Fresh questions have risen on whether Shell will be allowed to leave the huge legs of the Brent field in the North Sea.
Earlier this year, the oil giant said the UK Government was expected to decide in the first half of 2022 whether it would allow Shell to do so.
But Ospar, the intergovernmental treaty which the UK is party to which demands complete removal of oil and gas assets, save for exceptional circumstances, has again brought questions on that timing.
A document published last week said a comparative assessment methodology, designed to inform the Brent decision and other installations like it, will be produced with “2024 as the deadline”.
BEIS, the UK Government department ultimately responsible for the decision,did not reply to a request for comment on whether it will make a call before the methodology is produced.
Shell, which unveils its Q3 results today, had no comment when asked about the OSPAR methodology timing.
Brent decom
The industry has been awaiting a decision from the UK Government for years on whether it will indeed allow Shell to leave the Eiffel Tower-sized structures in place for the Brent Bravo, Charlie and Delta.
Though the platform legs are huge, environmental concerns are mainly centred on the impact of the thousands of tonnes of oil-sediment contents within them being released into the sea as they gradually degrade.
Shell is seeking a “derogation” to the Ospar convention – which requires complete removal of oil and gas infrastructure from the seabed – allowing it to leave the Brent legs, weighing 300,000 tonnes each, in situ.
The firm said in March that the “the UK regulator OPRED is expected to announce a final decision in the first half of 2022”, which has not come to pass.
Other Ospar parties such as Germany and the Netherlands have argued the granting of a derogation would be “unacceptable”.
The OSPAR document produced last week said it is those parties – Germany and the Netherlands – which will produce that “harmonised methodology”, which is expected to assist decision-making on “a number of installations” which are due to be removed over the next 20 years.
Arguments
The Brent field has been subject to protests by activist groups in light of the plans to leave the legs – known as Gravity-Based Structures – in the North Sea.

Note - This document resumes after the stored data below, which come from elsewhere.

(* ===== verification/Ballotctl.v ===== *)
(** * The administrator's client: ballotctl/ballotctl.c

    Screens over the widgets of Tetrisui.v and the requests of Client.v.  The
    theorems are about every run, whatever keys are pressed and whatever the
    daemon answers: what is sent is what the screen showed when the user
    pressed Enter, and it can be delivered. *)
From ITree Require Import ITree.
From S2P Require Import Prelude CText Types Rows Htttp Codec CodecLogic Delivery BrainDb Brain Daemon Client Dialog Tetrisui.
Import Dialog.
Local Open Scope dialog_scope.

Module Ballotctl.
Import Htttp Codec Client Tetrisui.

Definition DEFAULT_CTL_PATH : cstr := $"var/run/ballotd.ctl".
Definition CTL_PATH_BUF : nat := Z.to_nat 256.

Definition result_text (rc : bb_result_t) : cstr :=
  match rc with
  | BB_OK => $"OK"
  | BB_ERR_CONFIG_TITLE => $"Config invalid: title is required."
  | BB_ERR_CONFIG_OPTIONS => $"Config invalid: at least two options are required."
  | BB_ERR_CONFIG_TIME => $"Config invalid: close time must be after open time."
  | BB_ERR_CONFIG_ID_TAKEN => $"That election ID is already in use - pick another."
  | BB_ERR_ILLEGAL_TRANSITION => $"Not a legal transition from the election's current state."
  | BB_ERR_NOT_FOUND => $"Election not found."
  | BB_ERR_NOT_PUBLISHED => $"Results not available."
  | BB_ERR_NOT_ELIGIBLE => $"Not eligible to view this election's results."
  | BB_ERR_NOT_IMPLEMENTED => $"The backend storage is not wired up yet - try again once it is."
  | BB_ERR_DB => $"Could not reach ballotd."
  | _ => $"Rejected by System."
  end.
Definition ask_id_body (title prompt : cstr) (_ : unit) : prog (unit + option cstr) :=
  let! r := tetrisui_input title prompt BB_ID_LEN in
  match r with
  | None => ret (inr None)
  | Some [] => ret (inl tt)
  | Some id =>
    if negb (election_id_ok id) then
      say2 ($"Invalid election ID") ($"Use letters, digits, '-' or '_' only (e.g. E-100),") ($"up to 15 characters.") ;! ret (inl tt)
    else ret (inr (Some id))
  end.
Definition ask_election_id (title prompt : cstr) : prog (option cstr) := ITree.iter (ask_id_body title prompt) tt.

Definition ask_hash_body (title : cstr) (_ : unit) : prog (unit + option cstr) :=
  let! r := tetrisui_input title ($"Enter your receipt hash:") BB_HASH_LEN in
  match r with
  | None => ret (inr None)
  | Some [] => ret (inl tt)
  | Some typed_hash =>
    match receipt_hash_ok typed_hash with
    | None =>
      say2 ($"Invalid receipt hash") ($"A receipt is exactly 64 hexadecimal characters -") ($"the hash shown when the ballot was cast.") ;! ret (inl tt)
    | Some hash => ret (inr (Some hash))
    end
  end.
Definition ask_receipt_hash (title : cstr) : prog (option cstr) := ITree.iter (ask_hash_body title) tt.

(** ** Logging in *)

Definition AUTH_PASS_MIN : nat := 8.
Definition AUTH_PASS_MAX : nat := 128.

(** What the form holds, its error line and the field in focus. *)
Record form_state := mkForm { fm_values : list cstr; fm_error : option cstr; fm_start : nat }.

Definition no_session (cert : cstr) : bu_session_t := mkSession cert 0 [] 0 0 [] [] [] 0.

(** What is wrong with a filled-in form, or the folded name. *)
Definition check_credentials (registering : bool) (values : list cstr) : (cstr * nat) + cstr :=
  let user := nth 0 values [] in
  let pass := nth 1 values [] in
  match (if user_name_ok user then user_name_fold Accounts.MAX_USER_NAME user else None) with
  | None => inl ($"Username must be 1-15 characters: letters, digits, _ or -.", 0%nat)
  | Some folded =>
    if (length pass =? 0)%nat then inl ($"Password is required.", 1%nat)
    else if registering && ((length pass <? AUTH_PASS_MIN)%nat || (AUTH_PASS_MAX <? length pass)%nat)
    then inl ($"Password must be 8-128 characters.", 1%nat)
    else inr folded
  end.

(** What a status other than 200 puts on the form. *)
Definition auth_error (status : Z) : cstr * nat :=
  match status with
  | 400 => ($"Rejected: malformed request.", 0%nat)
  | 401 => ($"Incorrect password.", 1%nat)
  | 404 => ($"No account with that username. Register instead?", 0%nat)
  | 409 => ($"That username is already taken - pick another.", 0%nat)
  | _ => ($"Could not reach the account service - try again shortly.", 0%nat)
  end%Z.

Definition again (values : list cstr) (e : cstr * nat) : form_state := mkForm values (Some (fst e)) (snd e).

Definition credential_labels : list cstr := [$"Username"; $"Password"].
Definition PASSWORD_MASK : Z := 2.

Definition credential_body (registering : bool) (where_ : cstr) (f : form_state) : prog (form_state + option bu_session_t) :=
  let! r := tetrisui_form_ex (if registering then $"Register" else $"Log in") credential_labels (fm_values f) PASSWORD_MASK (fm_error f) (fm_start f) in
  match r with
  | (false, _) => ret (inr None)
  | (true, values) =>
    match check_credentials registering values with
    | inl e => ret (inl (again values e))
    | inr folded =>
      let! panel := progress_begin ($"Contacting ballotd") [if registering then $"Registering" else $"Logging in"] in
      let! a := act_ (Auth (if registering then $"REGISTER" else $"LOGIN") folded (nth 1 values [])) in
      progress_step panel 0 ((fst a =? 0) && (snd a =? 200))%Z ;!
      let values := <[1%nat := []]> values in
      if negb (fst a =? 0)%Z then ret (inl (again values ($"Could not reach ballotd.", 0%nat)))
      else if (snd a =? 200)%Z then
        tetrisui_set_status ($"ballotu") folded where_ ;! ret (inr (Some (no_session (trunc BB_CERT_LEN folded))))
      else ret (inl (again values (auth_error (snd a))))
    end
  end.
Definition screen_credential_flow (registering : bool) (where_ : cstr) : prog (option bu_session_t) :=
  ITree.iter (credential_body registering where_) (mkForm [[]; []] None 0).

Definition auth_body (where_ : cstr) (_ : unit) : prog (unit + option bu_session_t) :=
  let! sel := tetrisui_menu ($"ballotu - login") [$"Log in"; $"Register"] 2 in
  if (sel <? 0)%Z then ret (inr None)
  else let! r := screen_credential_flow (sel =? 1)%Z where_ in
       ret (match r with Some s => inr (Some s) | None => inl tt end).
Definition screen_auth (where_ : cstr) : prog (option bu_session_t) := ITree.iter (auth_body where_) tt.

(** ** Connecting *)

Definition conn_text (why : bcl_conn_t) : cstr :=
  match why with
  | BCL_CONN_ERR_ADDRESS => $"That is not a dotted-quad IPv4 address (e.g. 127.0.0.1)."
  | BCL_CONN_ERR_REFUSED => $"No route to that address, or nothing is listening on that port."
  | BCL_CONN_ERR_CERT => $"Reached a server, but its certificate failed CA verification."
  | BCL_CONN_ERR_IO => $"Reached a server, which then closed the connection mid-handshake."
  | BCL_CONN_ERR_PROTO => $"Reached a server, but the secure handshake failed."
  | _ => $"Could not open a socket on this machine."
  end.

(** [g_host] and [g_port]. *)
Record address := mkAddress { ad_host : cstr; ad_port : Z }.
Definition where_text (a : address) : cstr := trunc WHERE_BUF (ad_host a ++ $":" ++ print_int (ad_port a)).

Definition connect_body (ca : cstr) (f : form_state) : prog (form_state + option address) :=
  let! r := tetrisui_form_ex ($"ballotu - connect") [$"Server IP"; $"Port"] (fm_values f) 0 (fm_error f) (fm_start f) in
  match r with
  | (false, _) => ret (inr None)
  | (true, values) =>
    let host_buf := trunc HOST_BUF (nth 0 values []) in
    let port_buf := trunc 16 (nth 1 values []) in
    match port_ok port_buf with
    | None => ret (inl (again [host_buf; port_buf] ($"Port must be a number between 1 and 65535.", 1%nat)))
    | Some port =>
      let! panel := progress_begin ($"Connecting") [$"Opening TCP connection"; $"tetrissh handshake (verifying server cert)"] in
      let! a := act_ (Connect host_buf port ca) in
      let up := bool_decide (fst a = BB_OK) in
      let tcp_up := up || match snd a with BCL_CONN_ERR_CERT | BCL_CONN_ERR_IO | BCL_CONN_ERR_PROTO => true | _ => false end in
      progress_step panel 0 tcp_up ;!
      (if tcp_up then progress_step panel 1 up else ret tt) ;!
      if negb up then ret (inl (again [host_buf; port_buf] (conn_text (snd a), 0%nat)))
      else let ad := mkAddress (trunc HOST_BUF host_buf) port in
           tetrisui_set_status ($"ballotu") ($"(not logged in)") (where_text ad) ;! ret (inr (Some ad))
    end
  end.
Definition screen_connect (ca : cstr) (ad : address) : prog (option address) :=
  ITree.iter (connect_body ca) (mkForm [trunc HOST_BUF (ad_host ad); trunc 16 (print_int (ad_port ad))] None 0).

(** ** Casting *)

(** [%08lx] and [%08x]. *)
Fixpoint hex_digits (fuel : nat) (z : Z) (acc : cstr) : cstr :=
  match fuel with
  | O => acc
  | S f => let acc := Brain.hex_digit (z mod 16) :: acc in if (z / 16 =? 0)%Z then acc else hex_digits f (z / 16) acc
  end.
Definition hex8 (z : Z) : cstr := let t := hex_digits 16 z [] in replicate (8 - length t) "0"%char ++ t.
Definition make_nonce (now rnd : Z) : cstr := trunc BB_NONCE_LEN (hex8 (now mod 2 ^ 64) ++ hex8 (rnd mod 2 ^ 32)).

Definition vote_question (option : cstr) : cstr := trunc 96 ($"Confirm vote for '" ++ option ++ $"'?").

(** The request [bu_submit_vote] sends, when it gets that far. *)
Definition submit_request (s : bu_session_t) (sel : Z) (nonce : cstr) : option bcl_request_t :=
  match bu_route_vote s with
  | BU_MUST_JOIN => None
  | _ => match bu_encrypt_ballot sel nonce with Ok b => Some (vote_request s b) | Err _ => None end
  end.
Definition submit_vote (s : bu_session_t) (sel : Z) (nonce : cstr) : prog (bb_result_t * bu_session_t * option bb_receipt_t) :=
  match submit_request s sel nonce with
  | None => ret (bu_submit_vote (fun _ => (BB_ERR_DB, zero_resp)) s sel nonce)
  | Some req => let! a := act_ (Send req) in ret (bu_submit_vote (fun _ => a) s sel nonce)
  end.
Lemma set_ok es i a b : table_ok es -> es !! i = Some a -> follows a b -> el_ok (base b) -> table_ok (<[i := b]> es) /\ grows es (<[i := b]> es).
Proof.
  intros (H1 & H2 & H3) Ha Hf Hb. rewrite Forall_lookup in H3.
  assert (HL : forall j c, <[i := b]> es !! j = Some c -> (j = i /\ c = b) \/ es !! j = Some c).
  { intros j c Hj. apply list_lookup_insert_Some in Hj as [(-> & -> & _)|[_ ?]]; auto. }
  split; [split; [by rewrite length_insert|split]|].
  - intros j c Hj. destruct (HL j c Hj) as [[-> ->]|Hj']; [|by apply H2]. rewrite (H2 i a Ha). f_equal. symmetry. apply Hf.
  - apply Forall_lookup. intros j c Hj. destruct (HL j c Hj) as [[-> ->]|Hj']; [|exact (H3 j c Hj')]. split; [done|].
    destruct Hf as (_ & _ & -> & _). by apply (H3 i a Ha).
  - intros j c Hj. destruct (decide (j = i)) as [->|Hne].
    + rewrite Ha in Hj. simplify_eq. exists b. split; [|done]. apply list_lookup_insert_eq. by eapply lookup_lt_Some.
    + exists c. split; [by rewrite list_lookup_insert_ne|reflexivity].
Qed.

Lemma state_ok to a : el_ok (base a) -> el_ok (base (with_state to a)).
Proof. done. Qed.

Lemma state_follows to a : (rank (state (base a)) < rank to)%nat -> follows a (with_state to a).
Proof.
  intros H. unfold follows. cbn [with_state base id title options eligible open_time close_time state]. split_and!; try done; [lia|].
  intros E. rewrite E in H. destruct to; cbn in H; lia.
Qed.

(** Made-up hashes stay within the list and name an option. *)
Lemma fill_ok n o tally seed fuel : forall counted hs, (o < n)%nat -> (length hs <= MOCK_MAX_HASHES)%nat ->
  Forall (fun h => option_index h < n /\ length (hash h) = 64)%nat hs ->
  (length (fill fuel o counted tally seed hs) <= MOCK_MAX_HASHES)%nat /\
  Forall (fun h => option_index h < n /\ length (hash h) = 64)%nat (fill fuel o counted tally seed hs).
Proof.
  induction fuel as [|f IH]; intros counted hs Ho Hl HF; cbn [fill]; [done|]. destruct (counted <? tally); [|done]. cbn [andb].
  destruct (Nat.ltb_spec (length hs) MOCK_MAX_HASHES) as [Hr|]; [|done]. apply IH; [done|rewrite length_app; cbn; lia|].
  apply Forall_app. split; [done|]. apply Forall_singleton. split; [done|]. apply hash_length.
Qed.

Lemma mock_hashes_ok n : (length (mock_hashes n) <= MOCK_MAX_HASHES)%nat /\ Forall (fun h => option_index h < n /\ length (hash h) = 64)%nat (mock_hashes n).
Proof.
  unfold mock_hashes. assert (HS : Forall (fun o => o < n)%nat (seq 0 n)) by (apply List.Forall_forall; intros o [_ ?]%in_seq; lia).
  assert (H : forall hs, (length hs <= MOCK_MAX_HASHES)%nat -> Forall (fun h => option_index h < n /\ length (hash h) = 64)%nat hs ->
    let r := foldl (fun hs o => fill MOCK_MAX_HASHES o 0 ((Z.of_nat o + 1) * 3) (fun i => 2000 + Z.of_nat o * 100 + i) hs) hs (seq 0 n) in
    (length r <= MOCK_MAX_HASHES)%nat /\ Forall (fun h => option_index h < n /\ length (hash h) = 64)%nat r).
  { induction HS as [|o os Ho _ IH]; intros hs Hl HF; cbn [foldl]; [done|]. destruct (fill_ok n o ((Z.of_nat o + 1) * 3) (fun i => 2000 + Z.of_nat o * 100 + i) MOCK_MAX_HASHES 0 hs Ho Hl HF).
    by apply IH. }
  apply H; [cbn; lia|constructor].
Qed.

Lemma publish_ok a : el_ok (base a) -> el_ok (base (publish a)).
Proof.
  intros (H1 & H2 & H3 & H4 & H5). unfold publish, el_ok. destruct (hashes (base a)) as [|h hs] eqn:E; cbn [base options tally hashes]; [|done].
  destruct (mock_hashes_ok (length (options (base a)))). split_and!; try done. unfold mock_tally. by rewrite length_map, length_seq.
Qed.
(* ===== verification/Listing.v ===== *)
(** * The listing utilities: tetrish/lib/perms.c, system_programs/find.c, ld.c and ldr.c

    [find], [ld] and [ldr] walk directories the operating system shows them.
    What it shows is the record [os]: the entries of a directory or the text of
    the error, and the mode behind a path.  A walk keeps one descriptor open
    for each level, so the descriptors left are what its recursion runs on:
    the recursion of the code ends in [EMFILE], not in the model's fuel. *)
From S2P Require Import Prelude CText Rc.
Local Open Scope Z_scope.

Module Perms.

(** ** lib/perms.c *)

Definition S_IFMT : Z := 61440.  (* 0170000 *)
Definition S_IFDIR : Z := 16384. (* 0040000 *)
Definition S_IFCHR : Z := 8192.  (* 0020000 *)
Definition S_IFBLK : Z := 24576. (* 0060000 *)

Definition S_ISDIR (mode : Z) : bool := Z.land mode S_IFMT =? S_IFDIR.
Definition S_ISCHR (mode : Z) : bool := Z.land mode S_IFMT =? S_IFCHR.
Definition S_ISBLK (mode : Z) : bool := Z.land mode S_IFMT =? S_IFBLK.

(** [if (test) str[i] = c;] *)
Definition put_if (test : bool) (i : nat) (c : ascii) (str : cstr) : cstr := if test then <[i := c]> str else str.

(** [mode & flag] as a condition. *)
Definition has (mode flag : Z) : bool := negb (Z.land mode flag =? 0).

Definition perms_to_string (mode : Z) : cstr :=
  let str := $"----------" in
  let str := put_if (S_ISDIR mode) 0 "d" str in
  let str := put_if (S_ISCHR mode) 0 "c" str in
  let str := put_if (S_ISBLK mode) 0 "b" str in
  let str := put_if (has mode 256) 1 "r" str in
  let str := put_if (has mode 128) 2 "w" str in
  let str := put_if (has mode 64) 3 "x" str in
  let str := put_if (has mode 32) 4 "r" str in
  let str := put_if (has mode 16) 5 "w" str in
  let str := put_if (has mode 8) 6 "x" str in
  let str := put_if (has mode 4) 7 "r" str in
  let str := put_if (has mode 2) 8 "w" str in
  put_if (has mode 1) 9 "x" str.
(* ===== verification/Spawn.v ===== *)
(** * Spawning daemons: tetrish/system_programs/dspawn.c, dspawn2.c and dcheck.c

    [dspawn] and [dspawn2] fork twice and become the program they are given;
    [dspawn2] first asks the pid file of that program whether one is running,
    and its daemon writes that file.  [dcheck] counts daemons: those [ps] shows
    under the name dspawn, and the pid files that name a live process.
    Several [dspawn2] of one program at once are a machine whose shared state
    is the pid file and the live processes. *)
From S2P Require Import Prelude CText Rc Launch Listing.
Local Open Scope Z_scope.

Module Spawn.
Import Launch.

Definition DEFAULT_PID_DIR : cstr := $"var/run".
Definition DEFAULT_ERR_DIR : cstr := $"var/log".

(** ** Pid files *)

(** [fscanf(f, "%ld", &pid)]: the number, when one was read. *)
Definition scan_ld (bytes : cstr) : option Z := let '(v, rest) := strtol bytes in if bool_decide (rest = bytes) then None else Some v.

Inductive kill_t := K_sent | K_EPERM | K_ESRCH.

Definition counts_as_alive (k : kill_t) : bool := match k with K_ESRCH => false | _ => true end.

(** [got == 1 && pid > 0 && kill((pid_t)pid, 0)] succeeds or is forbidden. *)
Definition names_live (kill : Z -> kill_t) (bytes : cstr) : bool :=
  match scan_ld bytes with
  | Some pid => if pid <=? 0 then false else counts_as_alive (kill (i32 pid))
  | None => false
  end.

Definition already_running (fopen : cstr -> option cstr) (kill : Z -> kill_t) (pidfile : cstr) : bool :=
  match fopen pidfile with
  | None => false
  | Some bytes => names_live kill bytes
  end.

Definition pid_line (pid : Z) : cstr := print_int pid ++ [LF].

(** What follows the last slash: [strrchr(p, '/')], or all of it. *)
Fixpoint after_slash (p : cstr) : option cstr :=
  match p with
  | [] => None
  | c :: p' => match after_slash p' with Some n => Some n | None => if ceqb c "/" then Some p' else None end
  end.
Definition base_name (p : cstr) : cstr := default p (after_slash p).

(** The first part of [main] of dspawn2.c: the two paths, or the usage error. *)
Definition paths (h : Rc.host) (rc : Rc.rc_state) (argv : list cstr) : option (cstr * cstr) * Rc.rc_state :=
  match argv with
  | _ :: target :: _ =>
    let '(_, pid_dir, rc) := Rc.rc_get h ($"dspawn_pid_dir") (Some DEFAULT_PID_DIR) (Some []) Rc.PATH_MAX rc in
    let '(_, err_dir, rc) := Rc.rc_get h ($"dspawn_err_dir") (Some DEFAULT_ERR_DIR) (Some []) Rc.PATH_MAX rc in
    let name := base_name target in
    (Some (trunc Rc.PATH_MAX (default [] pid_dir ++ $"/" ++ name ++ $".pid"),
           trunc Rc.PATH_MAX (default [] err_dir ++ $"/" ++ name ++ $".err")), rc)
  | _ => (None, rc)
  end.

(** ** The daemon's descriptors *)

(** [for (x = max; x >= 0; x--) close(x);] *)
Definition close_down (max : Z) (t : fds) : fds := filter (fun e => max < fst e \/ fst e < 0) t.

(** The lowest descriptor not in use, which [open] and [dup] give. *)
Fixpoint lowest (tries : nat) (from : Z) (t : fds) : Z :=
  match tries with O => from | S n => match t !! from with None => from | Some _ => lowest n (from + 1) t end end.
Definition give (f : file) (t : fds) : fds := <[lowest (size t) 0 t := f]> t.
Definition dup (a : Z) (t : fds) : fds := match t !! a with Some f => give f t | None => t end.

(** dspawn2.c: stdin from /dev/null, stdout and stderr to the error log. *)
Definition log_table (max : Z) (null_ok err_ok : bool) (t : fds) : fds :=
  let t := close_down max t in
  let t := if null_ok then give Null t else t in
  let fd1 := lowest (size t) 0 t in
  let t := if err_ok then give Err t else if null_ok then give Null t else t in
  if err_ok || null_ok then dup fd1 t else t.

(** dspawn.c: all three to /dev/null. *)
Definition null_table (max : Z) (null_ok : bool) (t : fds) : fds :=
  let t := close_down max t in
  let t := if null_ok then give Null t else t in
  dup 0 (dup 0 t).

(** ** dspawn.c

    One process's run of it, from what its calls gave that process: a fork
    gives a negative number, zero in the child or the child's pid. *)
Record view := mkView { fork1 : Z; setsid_ok : bool; fork2 : Z; chdir_ok : bool; null_ok : bool; exec_ok : bool }.
Record image := mkImage { table : fds; umask : Z; cwd : cstr; ignored : list cstr }.
Inductive fate := Exits (rc : Z) | Runs (argv : list cstr) (i : image).

Definition spawn_daemon (max : Z) (v : view) (i : image) : Z + image :=
  if fork1 v <? 0 then inl 1
  else if 0 <? fork1 v then inl 0
  else if negb (setsid_ok v) then inl 1
  else
    let i := mkImage (table i) (umask i) (cwd i) (ignored i ++ [$"SIGCHLD"; $"SIGHUP"]) in
    if fork2 v <? 0 then inl 1
    else if 0 <? fork2 v then inl 0
    else
      let i := mkImage (table i) 0 (cwd i) (ignored i) in
      if negb (chdir_ok v) then inl 1
      else inr (mkImage (null_table max (null_ok v) (table i)) (umask i) ($"/") (ignored i)).

Definition dspawn_main (max : Z) (v : view) (i : image) (argv : list cstr) : fate :=
  match argv with
  | _ :: target =>
    match target with
    | [] => Exits 1
    | _ => match spawn_daemon max v i with
           | inl rc => Exits rc
           | inr i' => if exec_ok v then Runs target i' else Exits 1
           end
    end
  | [] => Exits 1
  end.

(** ** dcheck.c *)

Definition PID_SUFFIX : cstr := $".pid".

(** [len > 4 && strcmp(d_name + len - 4, ".pid") == 0]. *)
Definition is_pid_file (n : cstr) : bool := (4 <? length n)%nat && streq (drop (length n - 4) n) PID_SUFFIX.

Section Check.
Context (o : os) (fopen : cstr -> option cstr) (kill : Z -> kill_t).

Fixpoint count_loop (pid_dir : cstr) (es : list dirent) (count : Z) : Z :=
  match es with
  | [] => count
  | e :: es' =>
    if negb (is_pid_file (d_name e)) then count_loop pid_dir es' count
    else
      match fopen (trunc Rc.PATH_MAX (pid_dir ++ $"/" ++ d_name e)) with
      | None => count_loop pid_dir es' count
      | Some bytes =>
        match scan_ld bytes with
        | Some pid =>
          if (0 <? pid) && counts_as_alive (kill (i32 pid)) then count_loop pid_dir es' (count + 1)
          else count_loop pid_dir es' count
        | None => count_loop pid_dir es' count
        end
      end
  end.

Definition pid_dir_of (h : Rc.host) (rc : Rc.rc_state) : cstr :=
  let '(_, pid_dir, _) := Rc.rc_get h ($"dspawn_pid_dir") (Some DEFAULT_PID_DIR) (Some []) Rc.PATH_MAX rc in default [] pid_dir.

Definition count_dspawn2_daemons (h : Rc.host) (rc : Rc.rc_state) : Z :=
  let pid_dir := pid_dir_of h rc in
  match opendir o pid_dir with
  | inr _ => 0
  | inl es => count_loop pid_dir es 0
  end.

(** A process as [ps -eo tty,comm] shows it, and the two [grep]s. *)
Record process := mkProcess { tty : cstr; comm : cstr }.
Definition ps_line (p : process) : cstr := tty p ++ $" " ++ comm p.
Definition kept (l : cstr) : bool := Find.strstr l ($"dspawn") && negb (Find.strstr l ($"tty") || Find.strstr l ($"pts")).

(** What [dcheck] prints a number for; [None] when [popen] fails. *)
Definition dcheck_main (popen : option (list process)) (h : Rc.host) (rc : Rc.rc_state) : option Z :=
  match popen with
  | None => None
  | Some ps => Some (Z.of_nat (length (List.filter (fun p => kept (ps_line p)) ps)) + count_dspawn2_daemons h rc)
  end.

End Check.

(** ** dspawn2.c: several at once

    Where a [dspawn2] stands, its calls being steps: the foreground process
    checks and forks, the intermediate one forks again, the daemon opens the
    pid file (emptying it), writes it and becomes the program. *)
Inductive pc :=
  | P_check | P_fork1 | P_setsid | P_fork2
  | P_open (pid : Z) | P_write (pid : Z) (inode : nat) | P_exec (pid : Z) | P_unlink (pid : Z)
  | P_running (pid : Z) | P_over.

(** [front]: the status of the command as the shell saw it. *)
Record cmd := mkCmd { front : option Z; at_ : pc }.

(** [link]: the file the name of the pid file stands for. *)
Record world := mkWorld { cmds : list cmd; files : list cstr; link : option nat; alive : gset Z }.

Inductive answer := A_ok (b : bool) | A_fork (pid : option Z).
Inductive event := Arrive | Go (i : nat) (a : answer) | Dies (pid : Z) | Born (pid : Z).

#[export] Instance pc_eq_dec : EqDecision pc. Proof. solve_decision. Defined.

Definition text (w : world) : option cstr := n ← link w; files w !! n.

Definition with_files (fs : list cstr) (l : option nat) (w : world) : world := mkWorld (cmds w) fs l (alive w).
Definition with_alive (a : gset Z) (w : world) : world := mkWorld (cmds w) (files w) (link w) a.
Definition goto (i : nat) (c : cmd) (w : world) : world := mkWorld (<[i := c]> (cmds w)) (files w) (link w) (alive w).

(** A write at the start of a file that may have been written meanwhile. *)
Definition overwrite (line old : cstr) : cstr := line ++ drop (length line) old.

Definition fresh (pid : Z) (w : world) : bool := (0 <? pid) && (pid <=? INT_MAX) && bool_decide (pid ∉ alive w).

Definition pid_of (p : pc) : option Z :=
  match p with P_open q | P_write q _ | P_exec q | P_unlink q | P_running q => Some q | _ => None end.

Definition over (c : cmd) : cmd := mkCmd (front c) P_over.

Section Steps.

(** [groups]: what [kill] says of a number that names no single process. *)
Context (groups : Z -> kill_t).

Definition kill_in (w : world) (pid : Z) : kill_t :=
  if 0 <? pid then if bool_decide (pid ∈ alive w) then K_sent else K_ESRCH else groups pid.

Definition refused (w : world) : bool := match text w with None => false | Some bytes => names_live (kill_in w) bytes end.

It is estimated that around 11,000 tonnes of oil lie within the structures, however Shell states that this is not free-floating but bound to sediment comprised of sand, grit and water.
Shell argues it will take “centuries” for the Brent legs to degrade as the sediment is encased in concrete, while the safety risk and cost of removing these giant structures would outweigh any environmental benefit.
The Brents are among the older installations in the North Sea and the GBS, which the oil giant said were not made with removal in mind, are no longer used in construction.
In 2019, Greenpeace activists from the Netherlands, Germany and Denmark scaled the installations in protest of the plans.
They said: “The 11,000 tons of oil that is still stored in the foundation of the platforms will sooner or later end up in the sea. That is unacceptable.”
Brent Spar
Shell has put its arguments forward, and some parties have even advocated for rigs to reefs as a solution, suggesting sea life could be disrupted by the removal of the assets.
However analysts have pointed out that public perception of the plans are skewed by the Brent Spar incident in the 1995; a PR battle which Shell lost.
Shell was forced to abandon plans to sink the platform in the North Atlantic due to the backlash. In 2019, lawyer Bob Ruddiman argued this was despite Shell being correct on the legislation and maintaining it was the safest decommissioning option.
The British Government supported Shell’s decision, backed by oceanographers, scientists and environmentalists who said sinking the platform would have negligible impacts on marine life.
But global political and activist intervention, including occupation of the platform by Greenpeace – and Shell facing a potential boycott of its German petrol stations – led to Shell deciding to dispose of the platform onshore.
This episode is what led to OSPAR passing the 98/3 decision on removing assets, which the Brent field is now seeking a derogation for.
Law firm Clyde and Co said: “Over 20 years have elapsed since Decision 98/3 and its application remains unclear. The decision on how the Brent field is decommissioned is likely to set an important precedent for decommissioning of other platforms in the North Sea.”